How are highly ranked liberal arts schools different from the rest of them? This post on Memoirs of a SLACer nails it.
You may have heard about some furor about a joke by Stephen Colbert and the Washington Redskins that infuriated some members of the Asian-American community. I thought most responses were two-dimensional, but this bit by Jay Caspian Kang in the New Yorker had useful surface texture and an interesting take-home message. For the basic summary of what happened NPR did a great job.
There’s a great new article in BioScience about the importance of Natural History, with Terry Wheeler as
seniorfinal author. It got written up in Nature, too. [update: it turns out W is just near the end of the alphabet.]Robert Reich has an excellent short article explaining how, globally and locally, the emergency of tribalism is declining the ability of nation-states to govern.

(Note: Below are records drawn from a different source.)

(** The effect that loads the orders from local storage. *)
Definition loadOrders (st : state) : M state :=
  let! savedOrders := getItem "orders" in
  match truthy savedOrders with
  | Some text =>
      let! parsedOrders := lift (Codec.parse_array Codec.decode_Order text) in
      ret (mk parsedOrders parsedOrders (searchTerm st))
  | None => ret st
  end.

Definition handleSearch (term : string) (st : state) : state :=
  if String.eqb (JSString.trim term) "" then
    mk (orders st) (orders st) term
  else
    let filtered :=
      List.filter
        (fun order =>
           JSString.includes (JSString.toLowerCase (Order.id order))
                             (JSString.toLowerCase term))
        (orders st) in
    mk (orders st) filtered term.

(** [{ ...order, status: newStatus }] *)
Definition with_status (order : Order.t) (newStatus : string) : Order.t :=
  Order.mk (Order.id order) (Order.items order) (Order.total order)
           (Order.date order) newStatus.

Definition set_status (orderId newStatus : string) (order : Order.t) : Order.t :=
  if String.eqb (Order.id order) orderId then with_status order newStatus
  else order.

Definition updateOrderStatus (orderId newStatus : string) (st : state) : M state :=
  let updatedOrders := List.map (set_status orderId newStatus) (orders st) in
  let updatedFiltered := List.map (set_status orderId newStatus) (filteredOrders st) in
  let! _ := setItem "orders" (Codec.stringify_array Codec.encode_Order updatedOrders) in
  ret (mk updatedOrders updatedFiltered (searchTerm st)).

(** The "Clear search" button. *)
Definition clearSearch (st : state) : state :=
  mk (orders st) (orders st) "".

End AllOrders.

(** ** UserProfile (the customer profile page) *)

Module User.
(** The fields of the logged-in user that the page reads. *)
Record t : Type := mk {
  id : string;
  name : string;
  email : string;
  role : string
}.
End User.

Module UserProfile.

Record state : Type := mk {
  orders : list Order.t;
  customRequests : list CustomRequest.t
}.

Definition initial : state := mk [] [].

(** The effect that loads the orders and the custom requests. *)
Definition loadProfile (isAuthenticated : bool) (user : option User.t)
    (st : state) : M state :=
  match isAuthenticated, user with
  | true, Some u =>
      let! savedOrders := getItem "orders" in
      let! allOrders :=
        lift (Codec.parse_array Codec.decode_Order (or_else savedOrders "[]")) in
      let! savedRequests := getItem "customRequests" in
      let! allRequests :=
        lift (Codec.parse_array Codec.decode_CustomRequest
                (or_else savedRequests "[]")) in
      let userRequests :=
        List.filter
          (fun request => String.eqb (CustomRequest.userId request) (User.id u))
          allRequests in
      ret (mk allOrders userRequests)
  | _, _ => ret st
  end.

End UserProfile.

(** ** Navbar (src/components/Navbar.tsx) with its CartModal *)

Module Navbar.

(** The argument of [window.addToCart]; [quantity] is optional. *)
Module NewItem.
Record t : Type := mk {
  id : string;
  name : string;
  price : JSNumber.t;
  quantity : option JSNumber.t;
  image : string
}.
End NewItem.

Record state : Type := mk {
  isCartOpen : bool;
  cartItems : list CartItem.t
}.

(** The function the mount effect stores in [window.addToCart]. *)
Inductive global_function : Type := addToCart_of_Navbar.

Record world : Type := mkWorld {
  browser : Browser.t;
  window_addToCart : option global_function;
  storage_listener : bool;
  component : option state
}.

Inductive event : Type :=
| Mount
| Unmount
| StorageEvent
| CallAddToCart (item : NewItem.t)
| ClickRemove (id : string)
| SetCartOpen (open : bool)
| OtherWrite (key : string) (value : option string).

(** The updater that [removeFromCart] passes to [setCartItems]. *)
Definition removeFromCart (id : string) (prevItems : list CartItem.t)
  : M (list CartItem.t) :=
  let updatedItems :=
    List.filter (fun item => negb (String.eqb (CartItem.id item) id)) prevItems in
  let! _ := setItem "cartItems"
              (Codec.stringify_array Codec.encode_CartItem updatedItems) in
  ret updatedItems.

(** [cartItems.reduce((sum, item) => sum + item.quantity, 0)] *)
Definition cartItemsCount (cartItems : list CartItem.t) : Z :=
  fold_left (fun sum item => JSNumber.add sum (JSNumber.value (CartItem.quantity item)))
            cartItems 0.

(** [CartModal]'s subtotal. *)
Definition subtotal (cartItems : list CartItem.t) : Z :=
  fold_left
    (fun sum item =>
       JSNumber.add sum
         (JSNumber.mul (JSNumber.value (CartItem.price item))
                       (JSNumber.value (CartItem.quantity item))))
    cartItems 0.

Definition initial_world (storage : gmap string string) : world :=
  mkWorld (Browser.mk storage []) None false None.

Section Component.

(** The two helpers imported from ./navbar/cartUtils. *)
Variable addItemToCart : NewItem.t -> list CartItem.t -> list CartItem.t.
Variable loadCartFromStorage : M (list CartItem.t).

(** Runs a computation in the browser of a world. *)
Definition within {A : Type} (w : world) (m : M A)
    (k : A -> Browser.t -> world) : result world :=
  match m (browser w) with
  | (Ok a, b) => Ok (k a b)
  | (Throw e, _) => Throw e
  | (OutOfModel, _) => OutOfModel
  end.

Definition setCartItems (w : world) (b : Browser.t)
    (f : list CartItem.t -> list CartItem.t) : world :=
  match component w with
  | Some st =>
      mkWorld b (window_addToCart w) (storage_listener w)
              (Some (mk (isCartOpen st) (f (cartItems st))))
  | None => mkWorld b (window_addToCart w) (storage_listener w) None
  end.

(** One event of the page; a single Navbar is on the page. *)
Definition step (e : event) (w : world) : result world :=
  match e with
  | Mount =>
      match component w with
      | Some _ => OutOfModel
      | None =>
          within w loadCartFromStorage (fun items b =>
            mkWorld b (Some addToCart_of_Navbar) true (Some (mk false items)))
      end
  | Unmount =>
      match component w with
      | Some _ => Ok (mkWorld (browser w) None false None)
      | None => OutOfModel
      end
  | StorageEvent =>
      if storage_listener w then
        within w loadCartFromStorage (fun items b =>
          setCartItems w b (fun _ => items))
      else Ok w
  | CallAddToCart item =>
      match window_addToCart w with
      | Some addToCart_of_Navbar =>
          Ok (setCartItems w (browser w) (fun prevItems => addItemToCart item prevItems))
      | None => Throw TypeError
      end
  | ClickRemove id =>
      match component w with
      | Some st =>
          within w (removeFromCart id (cartItems st)) (fun items b =>
            setCartItems w b (fun _ => items))
      | None => OutOfModel
      end
  | SetCartOpen open =>
      match component w with
      | Some st =>
          Ok (mkWorld (browser w) (window_addToCart w) (storage_listener w)
                      (Some (mk open (cartItems st))))
      | None => OutOfModel
      end
  | OtherWrite key value =>
      Ok (mkWorld
            (Browser.mk
               (match value with
                | Some v => <[key := v]> (localStorage (browser w))
                | None => delete key (localStorage (browser w))
                end)
               (trace (browser w)))
            (window_addToCart w) (storage_listener w) (component w))
  end.

(** The worlds the page can be in. *)
Inductive reachable : world -> Prop :=
| reachable_initial storage : reachable (initial_world storage)
| reachable_step e w w' : reachable w -> step e w = Ok w' -> reachable w'.

End Component.

End Navbar.

(** ** cartUtils *)

Module CartUtils.

(** Modelled from the spec: [loadCartFromStorage], exported by
    ./navbar/cartUtils, which is not among the sources.  The cart is the
    JSON array of [CartItem] kept under the key [cartItems]; missing data
    defaults to the empty collection; a failure of [JSON.parse] is not
    guarded. *)
Definition loadCartFromStorage : M (list CartItem.t) :=
  let! saved := getItem "cartItems" in
  match saved with
  | Some s => lift (Codec.parse_array Codec.decode_CartItem s)
  | None => ret []
  end.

Thanks to a survey at the Molecular Ecologist by Jeremy Yoder, we now know who signs reviews and who doesn’t. It turns out that tenure-track faculty are more apt to sign. Less senior academics and tenured faculty? Not so much.
Richard Sherman comes from Compton, right next to my campus, and he graduated from Dominguez High School with a GPA greater than 4.0. He was the first person from Dominguez High to go to Stanford on a scholarship in twenty years. He graduated from Stanford in 2010, and then got a job with the Seattle Seahawks, playing football. He grew up with another football player, DeSean Jackson, who was just fired from his football team (in Philadephia) because of alleged “gang ties.” This situation is pretty much full of crap. Sherman’s explanation and response to this situation is golden. I don’t even watch or care about American football, and I think this is an important read.. (Especially for me, because this is is exactly the kind of crap that is targeted at my students as well.)
In which Michael L. Smith uses the peer-reviewed scientific literature as a form of performance art. Otherwise, I don’t know why one would intentionally kill a honey bee by having it sting one’s own scrotum, among other body parts.
If you are a fan of biodiversity, natural history and wrestle with the balance of experimental and observational approaches to understanding nature, I bet you’ll be infatuated with this essay called A New Age of Naturalists, by Rachel Whitaker in the November 2011 issue of Microbe Magazine. Yes, there is a publication called Microbe Magazine.
Thanks to James Waters, and Jen Biddle for links. Feel free to add to the list in the comments.